(New York, N.Y.) — As the Russia-Ukraine war continues, Meta Platforms—the parent company to Facebook and Instagram—has been found to have violated its own terms of service. Several pro-Russian extremists, including those that have been sanctioned by the U.S. Treasury Department, have maintained active accounts on the popular social media platforms. According to whistleblower complaints, the accounts allegedly allowed the users to spread Russian propaganda, recruit fighters, and solicit funds. At the same time, Meta has incredibly announced that it will allow Facebook and Instagram users in some countries to call for violence against Russians and Russian soldiers, despite he tech firm’s hate speech policy, which would typically remove violent and and inciting content.
“The Counter Extremism Project (CEP) has consistently called for clear and consistent content moderation policies that target the ‘worst of the worst’ material, specifically content created by and in support of designated terrorist organizations and individuals. Persons and groups on U.S. government sanctions lists certainly represent the ‘worst of the worst,’” said Executive Director David Ibsen. “Moreover, by allowing exceptions to its hate speech policies, Meta is demonstrating how fickle the creation and enforcement of its own community guidelines can be. Such ad hoc changes undercut the effectiveness of what should be thoughtful and durable policies—ultimately undermining user safety.”
According to whistleblower complaints filed to the U.S. Justice and Treasury Departments, Aleksandr Zaldostanov, who maintains Facebook and Instagram accounts, was sanctioned by the U.S. Treasury Department in 2014 for threatening “the peace, security, stability, sovereignty, or territorial integrity of Ukraine.” The Night Wolves, a biker group led by Zaldostanov that supported local Crimeans against the Ukrainian government, is also listed by the Treasury Department and is believed to have been closely connected to Russian special services and helped recruit separatist fighters for Donetsk and Luhansk, Ukraine.
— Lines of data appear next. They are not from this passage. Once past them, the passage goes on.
(** * Applio: rvc/train/preprocess/preprocess.py

    A shallow embedding of the dataset preprocessing step: the peak
    normaliser, the dual-rate writer, the overlapping window cutter of
    [process_audio], the duration formatter, the JSON duration report and the
    run driver [preprocess_training_set].

    Conventions.
    - Python ints are [Z]; sequences of samples are lists and are sliced with
      Python's slice rules ([py_slice]).
    - Python/numpy floats are kept abstract behind the interface [PyFloat],
      which has two instances: [binary64] (Rocq's primitive IEEE-754
      doubles, bit-exact: the arithmetic of the program, on which concrete
      runs are evaluated) and [Q_float] (exact rational arithmetic, the
      idealisation in which the theorems that say so are proved; it has no
      NaN and must not be used with a zero divisor).  A theorem stated for
      every [PyFloat] holds of both.
    - Statements that may raise live in the monad [M]: a state transformer
      whose results are a normal return, a raised exception (both carrying
      the state reached), or [Spin] when the fuel of a [while True] loop is
      used up.
    - The file system is a [gmap] from paths to files.
    - What the module imports (load_audio, Slicer.slice, scipy's lfilter,
      librosa's resample, numpy's astype, the operating system) is a
      parameter of the development: the fields of the record [env]. *)

From Stdlib Require Import ZArith QArith Qabs Qround Qminmax Lia Lqa.
From Stdlib Require Import String Ascii List Sorted DecimalString.
From Stdlib Require Import PrimFloat FloatOps SpecFloat Uint63.
From Stdlib Require DecimalZ DecimalPos FloatAxioms.
From stdpp Require Import base option list gmap strings.
Import ListNotations.

Set Warnings "-register-all".

#[local] Open Scope string_scope.
#[local] Open Scope Z_scope.

(** ** Floating-point interface *)

Class PyFloat (F : Type) := {
  f_of_Z : Z -> F;            (* float(n) of a Python int n *)
  f_add : F -> F -> F;
  f_sub : F -> F -> F;
  f_mul : F -> F -> F;
  f_div : F -> F -> F;        (* numpy true division: never raises *)
  f_floordiv : F -> F -> F;   (* x // y, y <> 0 *)
  f_mod : F -> F -> F;        (* x % y,  y <> 0 *)
  f_abs : F -> F;
  f_max : F -> F -> F;        (* np.maximum: a NaN operand wins *)
  f_ltb : F -> F -> bool;     (* x < y *)
  f_int : F -> option Z       (* int(x): truncation; raises on NaN and inf *)
}.

Declare Scope pyf_scope.
Delimit Scope pyf_scope with pyf.
Notation "x + y" := (f_add x y) : pyf_scope.
Notation "x - y" := (f_sub x y) : pyf_scope.
Notation "x * y" := (f_mul x y) : pyf_scope.
Notation "x / y" := (f_div x y) : pyf_scope.
Notation "x // y" := (f_floordiv x y) (at level 40, left associativity) : pyf_scope.
Notation "x 'mod' y" := (f_mod x y) : pyf_scope.
Notation "x <? y" := (f_ltb x y) : pyf_scope.
Notation "x >? y" := (f_ltb y x) : pyf_scope.

(** The decimal literal [m * 10^-k].  Both [m] and [10^k] are small integers,
    exactly representable, so one correctly rounded division yields the
    double that Python's parser yields for the literal. *)
Definition dec `{PyFloat F} (m : Z) (k : Z) : F :=
  (f_of_Z m / f_of_Z (10 ^ k))%pyf.

(** *** Exact rationals *)

Module QF.
Definition floordiv (x y : Q) : Q := inject_Z (Qfloor (x / y)).
Definition modulo (x y : Q) : Q := (x - y * floordiv x y)%Q.
Definition ltb (x y : Q) : bool := negb (Qle_bool y x).
Definition trunc (x : Q) : Z := Z.quot (Qnum x) (Z.pos (Qden x)).
End QF.

#[export] Instance Q_float : PyFloat Q := {
  f_of_Z := inject_Z;
  f_add := Qplus;
  f_sub := Qminus;
  f_mul := Qmult;
  f_div := Qdiv;
  f_floordiv := QF.floordiv;
  f_mod := QF.modulo;
  f_abs := Qabs;
  f_max := Qmax;
  f_ltb := QF.ltb;
  f_int := fun x => Some (QF.trunc x)
}.

(** *** IEEE-754 binary64 *)

Module B64.
(** float(n), exact for |n| < 2^53 and correctly rounded up to 2^63. *)
Definition of_Z (z : Z) : float :=
  if z <? 0 then (- of_uint63 (Uint63.of_Z (- z)))%float
  else of_uint63 (Uint63.of_Z z).

(** int(x) *)
Definition to_int (x : float) : option Z :=
  match Prim2SF x with
  | S754_zero _ => Some 0
  | S754_finite s m e =>
      let v := if 0 <=? e then Z.pos m * 2 ^ e else Z.pos m / 2 ^ (- e) in
      Some (if s then - v else v)
  | S754_infinity _ | S754_nan => None
  end.

(** np.maximum *)
Definition max (x y : float) : float :=
  if is_nan x then x else if is_nan y then y
  else if (x <? y)%float then y else x.

(** C's floor *)
Definition floor (x : float) : float :=
  match Prim2SF x with
  | S754_finite s m e =>
      if 0 <=? e then x
      else
        let q := Z.pos m / 2 ^ (- e) in
        let exact := Z.pos m mod 2 ^ (- e) =? 0 in
        if s then (if exact then - of_Z q else - of_Z (q + 1))%float
        else of_Z q
  | _ => x
  end.

(** C's fmod: the exact remainder, with the sign of [x]. *)
Definition fmod (x y : float) : float :=
  match Prim2SF x, Prim2SF y with
  | S754_nan, _ | _, S754_nan => nan
  | S754_infinity _, _ | _, S754_zero _ => nan
  | S754_zero _, _ => x
  | S754_finite _ _ _, S754_infinity _ => x
  | S754_finite sx mx ex, S754_finite _ my ey =>
      let e := Z.min ex ey in
      let r := Z.rem (Z.pos mx * 2 ^ (ex - e)) (Z.pos my * 2 ^ (ey - e)) in
      let f := Z.ldexp (of_Z r) e in
      if sx then (- f)%float else f
  end.

Definition signed_zero (like : float) : float :=
  if get_sign like then neg_zero else zero.

Definition nonzero (x : float) : bool := negb (x =? zero)%float.

(** CPython's float_rem *)
Definition modulo (x y : float) : float :=
  let m := fmod x y in
  if nonzero m then
    if xorb (y <? zero)%float (m <? zero)%float then (m + y)%float else m
  else signed_zero y.

(** CPython's float_floor_div *)
Definition floordiv (x y : float) : float :=
  let m := fmod x y in
  let d := ((x - m) / y)%float in
  let d := if nonzero m && xorb (y <? zero)%float (m <? zero)%float
           then (d - one)%float else d in
  if nonzero d then
    let fl := floor d in
    if (0.5 <? d - fl)%float then (fl + one)%float else fl
  else signed_zero (x / y)%float.
End B64.

#[export] Instance binary64 : PyFloat float := {
  f_of_Z := B64.of_Z;
  f_add := PrimFloat.add;
  f_sub := PrimFloat.sub;
  f_mul := PrimFloat.mul;
  f_div := PrimFloat.div;
  f_floordiv := B64.floordiv;
  f_mod := B64.modulo;
  f_abs := PrimFloat.abs;
  f_max := B64.max;
  f_ltb := PrimFloat.ltb;
  f_int := B64.to_int
}.


(** ** Python values and built-ins *)

(** str(n) of an int *)
Definition str_of_Z (n : Z) : string := NilZero.string_of_int (Z.to_int n).

(** format(n, "02"): sign-aware zero padding to width 2 *)
Definition fmt02 (n : Z) : string :=
  if (0 <=? n) && (n <? 10) then "0" ++ str_of_Z n else str_of_Z n.

(** str.lower, on ASCII *)
Definition lower_ascii (c : ascii) : ascii :=
  let n := nat_of_ascii c in
  if (65 <=? n)%nat && (n <=? 90)%nat then ascii_of_nat (n + 32) else c.

Fixpoint lower (s : string) : string :=
  match s with
  | EmptyString => EmptyString
  | String c s' => String (lower_ascii c) (lower s')
  end.

(** str.endswith: some tail of [s] is [suffix] *)
Fixpoint endswith (s suffix : string) : bool :=
  String.eqb s suffix ||
  match s with
  | EmptyString => false
  | String _ s' => endswith s' suffix
  end.

Definition startswith (s pre : string) : bool := String.prefix pre s.

(** os.path.join of two components (posixpath) *)
Definition path_join (a b : string) : string :=
  if startswith b "/" then b
  else if String.eqb a "" || endswith a "/" then a ++ b
  else a ++ "/" ++ b.

(** len(x) *)
Definition len {A} (l : list A) : Z := Z.of_nat (length l).

(** The position a slice bound denotes in a sequence of length [n]. *)
Definition py_clamp (n i : Z) : Z :=
  if i <? 0 then Z.max (n + i) 0 else Z.min i n.

(** x[start:] *)
Definition slice_from {A} (l : list A) (start : Z) : list A :=
  drop (Z.to_nat (py_clamp (len l) start)) l.

(** x[start:stop] *)
Definition py_slice {A} (l : list A) (start stop : Z) : list A :=
  let lo := py_clamp (len l) start in
  let hi := py_clamp (len l) stop in
  take (Z.to_nat (hi - lo)) (drop (Z.to_nat lo) l).

(** enumerate *)
Fixpoint enumerate_from {A} (i : Z) (l : list A) : list (Z * A) :=
  match l with
  | [] => []
  | a :: l' => (i, a) :: enumerate_from (i + 1) l'
  end.
Definition enumerate {A} (l : list A) : list (Z * A) := enumerate_from 0 l.

Inductive exn : Set :=
  | FileNotFoundError | JSONDecodeError | AttributeError
  | ValueError | OverflowError | OSError | RuntimeError.

#[export] Instance exn_eq_dec : EqDecision exn.
Proof. solve_decision. Defined.

(** What iterating an iterable does: yield items, then stop or raise. *)
Inductive gen (A : Type) : Type :=
  | Stop
  | Yield (a : A) (rest : gen A)
  | Fail (e : exn).
Arguments Stop {A}.
Arguments Yield {A} a rest.
Arguments Fail {A} e.

Fixpoint gen_of_list {A} (l : list A) : gen A :=
  match l with
  | [] => Stop
  | a :: l' => Yield a (gen_of_list l')
  end.

(** ** The monad of statements *)

Inductive result (S A : Type) : Type :=
  | Ret (a : A) (s : S)       (* normal completion *)
  | Raise (e : exn) (s : S)   (* an exception propagates *)
  | Spin.                     (* the loop fuel ran out *)
Arguments Ret {S A} a s.
Arguments Raise {S A} e s.
Arguments Spin {S A}.

Definition M (S A : Type) : Type := S -> result S A.

Definition ret {S A} (a : A) : M S A := fun s => Ret a s.
Definition raise {S A} (e : exn) : M S A := fun s => Raise e s.
Definition spin {S A} : M S A := fun _ => Spin.

Definition bind {S A B} (c : M S A) (k : A -> M S B) : M S B :=
  fun s =>
    match c s with
    | Ret a s' => k a s'
    | Raise e s' => Raise e s'
    | Spin => Spin
    end.

Definition get {S} : M S S := fun s => Ret s s.
Definition modify {S} (f : S -> S) : M S unit := fun s => Ret tt (f s).

(** A call that either raises or returns, without touching the state. *)
Definition call {S A} (r : exn + A) : M S A :=
  match r with
  | inl e => raise e
  | inr a => ret a
  end.

(** try: [c] except [e]: [h] *)
Definition try_except {S A} (c : M S A) (e : exn) (h : M S A) : M S A :=
  fun s =>
    match c s with
    | Raise e' s' => if decide (e' = e) then h s' else Raise e' s'
    | r => r
    end.

(** try: [c] except Exception: pass *)
Definition try_except_all {S} (c : M S unit) : M S unit :=
  fun s =>
    match c s with
    | Raise _ s' => Ret tt s'
    | r => r
    end.

(** Run a statement inside a larger state of which it sees a part. *)
Definition zoom {S T A} (proj : T -> S) (inj : S -> T -> T) (c : M S A) : M T A :=
  fun t =>
    match c (proj t) with
    | Ret a s => Ret a (inj s t)
    | Raise e s => Raise e (inj s t)
    | Spin => Spin
    end.

Declare Scope py_scope.
Delimit Scope py_scope with py.
Notation "x <- c1 ;; c2" := (bind c1 (fun x => c2))
  (at level 100, c1 at next level, right associativity) : py_scope.
Notation "c1 ;; c2" := (bind c1 (fun _ => c2))
  (at level 100, right associativity) : py_scope.

(** for x in g: body x *)
Fixpoint for_in {S A} (g : gen A) (body : A -> M S unit) : M S unit :=
  match g with
  | Stop => ret tt
  | Fail e => raise e
  | Yield a rest => (body a ;; for_in rest body)%py
  end.

(** The state a result carries, if any. *)
Definition final {S A} (r : result S A) : option S :=
  match r with
  | Ret _ s | Raise _ s => Some s
  | Spin => None
  end.


(** ** The module *)

Section Pipeline.
Context {F : Type} `{PyFloat F}.

(** JSON documents, and what is stored under a path. *)
Inductive json : Type :=
  | JNull
  | JBool (b : bool)
  | JNum (x : F)
  | JStr (s : string)
  | JArr (l : list json)
  | JObj (l : list (string * json)).

Inductive file : Type :=
  | WavFile (rate : Z) (data : list F)   (* written by scipy.io.wavfile.write *)
  | JsonFile (j : json)                  (* a text file holding one JSON value *)
  | OtherFile.                           (* anything json.load rejects *)

(** What the module imports and the operating system, as the code sees
    them.  Slicer and the filter coefficients are built once from [sr], so
    their methods take [sr] here. *)
Record env : Type := {
  load_audio : string -> Z -> exn + list F;          (* rvc.lib.utils *)
  slicer_slice : Z -> list F -> gen (list F);        (* Slicer(sr, ...).slice *)
  lfilter_high : Z -> list F -> exn + list F;        (* signal.lfilter(b_high, a_high, _) *)
  resample : list F -> Z -> Z -> exn + list F;       (* librosa.resample *)
  astype_float32 : list F -> list F;                 (* ndarray.astype(np.float32) *)
  listdir : string -> exn + list string;             (* os.listdir *)
  makedirs_error : string -> option exn;             (* os.makedirs(_, exist_ok=True) *)
  write_error : string -> option exn                 (* opening a path for writing *)
}.

Variable E : env.

(** Constants *)
Definition OVERLAP : F := dec 3 1.
Definition MAX_AMPLITUDE : F := dec 9 1.
Definition ALPHA : F := dec 75 2.
Definition HIGH_PASS_CUTOFF : Z := 48.
Definition SAMPLE_RATE_16K : Z := 16000.

(** *** class PreProcess *)

Record PreProcess : Type := {
  sr : Z;
  per : F;
  exp_dir : string;
  gt_wavs_dir : string;
  wavs16k_dir : string
}.

(** The local state of one [process_audio] call: the file system, the
    locals [audio_length] and [idx1], and a ghost field [calls] recording
    the arguments [(idx0, idx1, audio_segment)] of every call of
    [process_audio_segment] so far, oldest first. *)
Record frame : Type := {
  fs : gmap string file;
  audio_length : F;
  idx1 : Z;
  calls : list (Z * Z * list F)
}.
Last week, Meta said in internal emails that it would temporarily change its hate speech policy to allow calls for violence against Russians and Russian soldiers for users in Armenia, Azerbaijan, Estonia, Georgia, Hungary, Latvia, Lithuania, Poland, Romania, Russia, Slovakia, and Ukraine. Emails also showed that Meta would permit praising of the Azov Regiment, which has had links to far-right movements.